Ransomware attacks have become quite prominent in the past few months, with criminals deploying malware at an alarming rate. However, while individuals and businesses are usually the top targets, a ransomware operation recently infected Argentina’s border control agency too.
“Immigration is Down”
Over the weekend, Bleeping Computer reported that a group of ransomware attackers breached Dirección Nacional de Migraciones, Argentina’s immigration agency, on August 27. The report explained that the group had used the NetWalker ransomware, and they initially asked the immigration agency to pay $2 million to get their files back.
A ransom note that the hackers sent to the Tor payment page read, “Your files are encrypted. Only way to decrypt your files is [sic] buy the decrypter program.” The group also posted a patch of sensitive information online to prove that they weren’t bluffing and were indeed in control of the agency’s files.
In a Tor payment page seen by BleepingComputer, Netwalker originally demanded $2 million for a decryptor the and deletion of stolen files. After seven days, this amount increased to $4 million. pic.twitter.com/CTmjPHshVv
— BleepingComputer (@BleepinComputer) September 6, 2020
About a week after the initial attack, the group increased the ransom to about $4 million, upping the stakes even more. Local news source Infobae reported that the attack had stopped all border crossings in and out of Argentina for four hours. During this time, authorities disconnected all computers belonging to immigration officials at both checkpoints and regional offices. The officials remain defiant, explaining that they don’t care about retrieving the data and will not negotiate with the hackers.
NetWalker’s Growing Rap Sheet
The group that attacked Argentina’s immigration agency definitely knew how to pick their malware. NetWalker is one of the top ransomware variants globally, and it has grown particularly prominent in 2020.

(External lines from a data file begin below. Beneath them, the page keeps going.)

Lemma mark_delivered_found h d i m :
  message h d i = Some m → mine m = true → status m = Sent →
  ∃ h', mark_delivered h d i = (h', true) ∧ message h' d i = Some (set_status Delivered m).
Proof.
  unfold message, mark_delivered. intros Hm Hmine Hst.
  destruct (convs h !! d) as [c|] eqn:Hc; [|done]. cbn [mbind option_bind] in Hm. rewrite Hm, Hmine, Hst.
  simpl. eexists. split; [reflexivity|]. simpl. rewrite lookup_insert_eq.
  cbn [mbind option_bind]. by apply find_update.
Qed.
End delivery.

(** C38. Delivery end to end. When [a] builds a message for [b] the text it
    sends is accepted by [b] - who admits [a], is within its rate limits and
    has room - stored under [a]'s DID with exactly the text and the file that
    were sent; and the receipt [b] builds turns [a]'s copy from sent to
    delivered. *)
Theorem dm_delivered {C : Crypto} {T : JsonText} `{!CryptoLaws C} a b id ts text file wm wa ts2
    sa sb now_b nb now_a na admit_a admit_b keys sent :
  identity_wf a → identity_wf b → did a ≠ did b → is_valid_id id = true →
  validate_content text file = Ok tt →
  sign_wire (message_wire a (did b) id ts text file) a = Ok wm → text_faithful wm →
  sign_wire (base_wire ACK_TAG b (did a) id ts2) b = Ok wa → text_faithful wa →
  Z.abs (ts - now_b) ≤ MAX_SKEW_MS → admit_b (did a) = true →
  dedupe_contains (dedupe (inbox sb)) (did a) id = false →
  (allow (limiter (inbox sb)) (node_id a) nb).2 = true →
  let m := {| from_did := did a; DmWire.id := id; DmWire.ts := ts; DmWire.text := text;
              DmWire.file := file |} in
  (add (history sb) keys (did a) (stored m) now_b true).2 = Ok tt →
  message (history sa) (did b) id = Some sent → mine sent = true → status sent = Sent →
  Z.abs (ts2 - now_a) ≤ MAX_SKEW_MS → admit_a (did b) = true →
  (allow (limiter (inbox sa)) (node_id b) na).2 = true →
  build_message a (did b) id ts text file = Ok (to_vec wm) ∧
  build_ack b (did a) id ts2 = Ok (to_vec wa) ∧
  (let rb := process_inbound (did b) sb (node_id a) (to_vec wm) now_b nb admit_b keys in
   rb.2 = Accepted (did a) id ∧ message (history rb.1) (did a) id = Some (stored m)) ∧
  (let ra := process_inbound (did a) sa (node_id b) (to_vec wa) now_a na admit_a keys in
   ra.2 = AckApplied true ∧ message (history ra.1) (did b) id = Some (set_status Delivered sent)).
Proof.
  intros Ha Hb Hne Hid Hval Hwm [Hpm Htm Hsm] Hwa [Hpa Hta Hsa] Hts Hadm Hnew Hallow m Hadd
    Hsent Hmine Hst Hts2 Hadm2 Hallow2.
  assert (Hokm : wire_ok wm = true)
    by (unfold wire_ok; by rewrite (sign_verify_roundtrip _ _ _ Ha Hwm)).
  assert (Hoka : wire_ok wa = true)
    by (unfold wire_ok; by rewrite (sign_verify_roundtrip _ _ _ Hb Hwa)).
  assert (Hobj : ∀ w idn w', sign_wire w idn = Ok w' → is_Some (as_object w')).
  { intros w idn w' H. unfold sign_wire in H. apply rbind_Ok in H as (l & _ & H).
    apply rbind_Ok in H as (f & _ & H). case_if; [done|]. injection H as <-. by eexists. }
  split; [|split; [|split]].
  - unfold build_message. rewrite Hval. cbn [rbind]. fold (message_wire a (did b) id ts text file).
    rewrite Hwm. cbn [rbind]. by rewrite (proj2 (Z.leb_le _ _) Hsm).
  - unfold build_ack. by rewrite Hwa.
  - assert (Hpre : precheck (to_vec wm) (node_id a) (did b) now_b = Ok {| kind := KMessage; value := wm;
      pre_from := did a; pre_id := id; pre_ts := ts; pre_text := text; pre_file := file |}).
    { apply (precheck_ok MSG_TAG KMessage a (did b) id ts now_b wm (text, file)); auto.
      - by split.
      - by eapply Hobj.
      - intros key Hk. rewrite (sign_get _ _ _ _ Hwm) by set_solver.
        rewrite message_wire_get, !bool_decide_false by set_solver. done.
      - apply parse_content_message; [| |done];
          rewrite (sign_get _ _ _ _ Hwm) by done; by rewrite message_wire_get. }
    unfold process_inbound. rewrite Hpre. cbn [pre_from pre_id is_ack kind value]. rewrite Hadm, Hnew.
    cbn [negb]. rewrite andb_false_r. destruct (allow _ _ _) as [l al]. cbn [snd] in Hallow. subst al.
    cbn [negb]. unfold verify_pre. cbn [value kind]. rewrite Hokm. cbn [negb inbox dedupe limiter history].
    fold m. change (from_did m) with (did a). change (DmWire.id m) with id.
    pose proof (insert_new _ _ _ nb Hnew) as Hi. destruct (dedupe_insert _ _ _ _) as [d new].
    cbn [snd] in Hi. subst new. cbn [negb].
    destruct (add _ _ _ _ _ _) as [h r] eqn:Hadd'. cbn [snd] in Hadd. subst r. cbn [fst snd history].
    split; [done|]. by apply (add_message _ _ _ (stored m)) in Hadd'.
  - assert (Hpre : precheck (to_vec wa) (node_id b) (did a) now_a = Ok {| kind := KAck; value := wa;
      pre_from := did b; pre_id := id; pre_ts := ts2; pre_text := None; pre_file := None |}).
    { apply (precheck_ok ACK_TAG KAck b (did a) id ts2 now_a wa (None, None)); auto.
      - by split.
      - by eapply Hobj.
      - intros key Hk. by rewrite (sign_get _ _ _ _ Hwa) by set_solver. }
    unfold process_inbound. rewrite Hpre. cbn [pre_from pre_id is_ack kind value]. rewrite Hadm2.
    cbn [negb]. cbn [andb].
    destruct (allow (limiter (inbox sa)) (node_id b) na) as [l al] eqn:Hal. cbn [snd] in Hallow2. subst al. cbn [negb].
    unfold verify_pre. cbn [value kind]. rewrite Hoka. cbn [negb history].
    cbn [ack_from_did ack_id pre_from pre_id].
    destruct (mark_delivered_found _ _ _ _ Hsent Hmine Hst) as (h' & -> & Hm). by split.
Qed.

(** [alice] has recorded the message she sent. *)
Definition alice_service : Service :=
  {| history := (add empty_history [] (did Toy.bob)
       (sent_message DmToy.msg_id 1000000 (Some "hello") None true) 1000000 false).1;
     inbox := inbox (new_service 0 empty_history) |}.

Lemma dm_delivered_witness :
  let r := process_inbound (did Toy.alice) alice_service (node_id Toy.bob) (to_vec DmToy.ack_wire)
    1000900 SECOND DmToy.everyone [] in
  r.2 = AckApplied true ∧
  message (history r.1) (did Toy.bob) DmToy.msg_id =
    Some (set_status Delivered (sent_message DmToy.msg_id 1000000 (Some "hello") None true)).
Proof.
  refine (proj2 (proj2 (proj2 (dm_delivered Toy.alice Toy.bob DmToy.msg_id 1000000 (Some "hello") None
    DmToy.wire DmToy.ack_wire 1000700 alice_service (new_service 0 empty_history) 1000500 SECOND
    1000900 SECOND DmToy.everyone DmToy.everyone []
    (sent_message DmToy.msg_id 1000000 (Some "hello") None true)
    _ _ _ _ _ _ _ _ _ _ _ _ _ _ _ _ _ _ _ _)))).
  all: try (split; vm_compute; (reflexivity || discriminate)).
  all: vm_compute; (reflexivity || discriminate).
Defined.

Although initially discovered in 2019, NetWalker has seen steady adoption this year. Last month, cybersecurity firm McAfee Labs reported that the ransomware’s operators had collected about $25 million in payments across four months of this year alone. The group reportedly gathered about 2,795 BTC from march 1 to July 27.
The report cited that NetWalker is a “ransomware-as-a-service” malware, noting that the gang usually splits its bitcoin cume across different addresses. McAfee also pointed out that the gag has managed to generate such a massive amount of money due to an affiliate revenue sharing system that it offers to other users.
To support its business model, the NetWalker gang also switched from using legacy Bitcoin addresses to SegWit addresses. This move is in line with their pivot to becoming a ransomware-as-a-service, and it will allow them to access quicker transactions at a fraction of the original cost for transacting on legacy wallets.
While it’s unclear what the resolution to the case is, this incident shows that ransomware attackers have become increasingly confident in their abilities to bring anyone down. If a sovereign country’s immigration agency can fall victim to a ransomware attack, it almost seems like there’s on escape from these criminals.
The incident also shows that the trend of ransomware attacks is, sadly, here to stay. Individuals and companies have known to stay on high alert for ransomware attacks. Now, countries have to join in as well.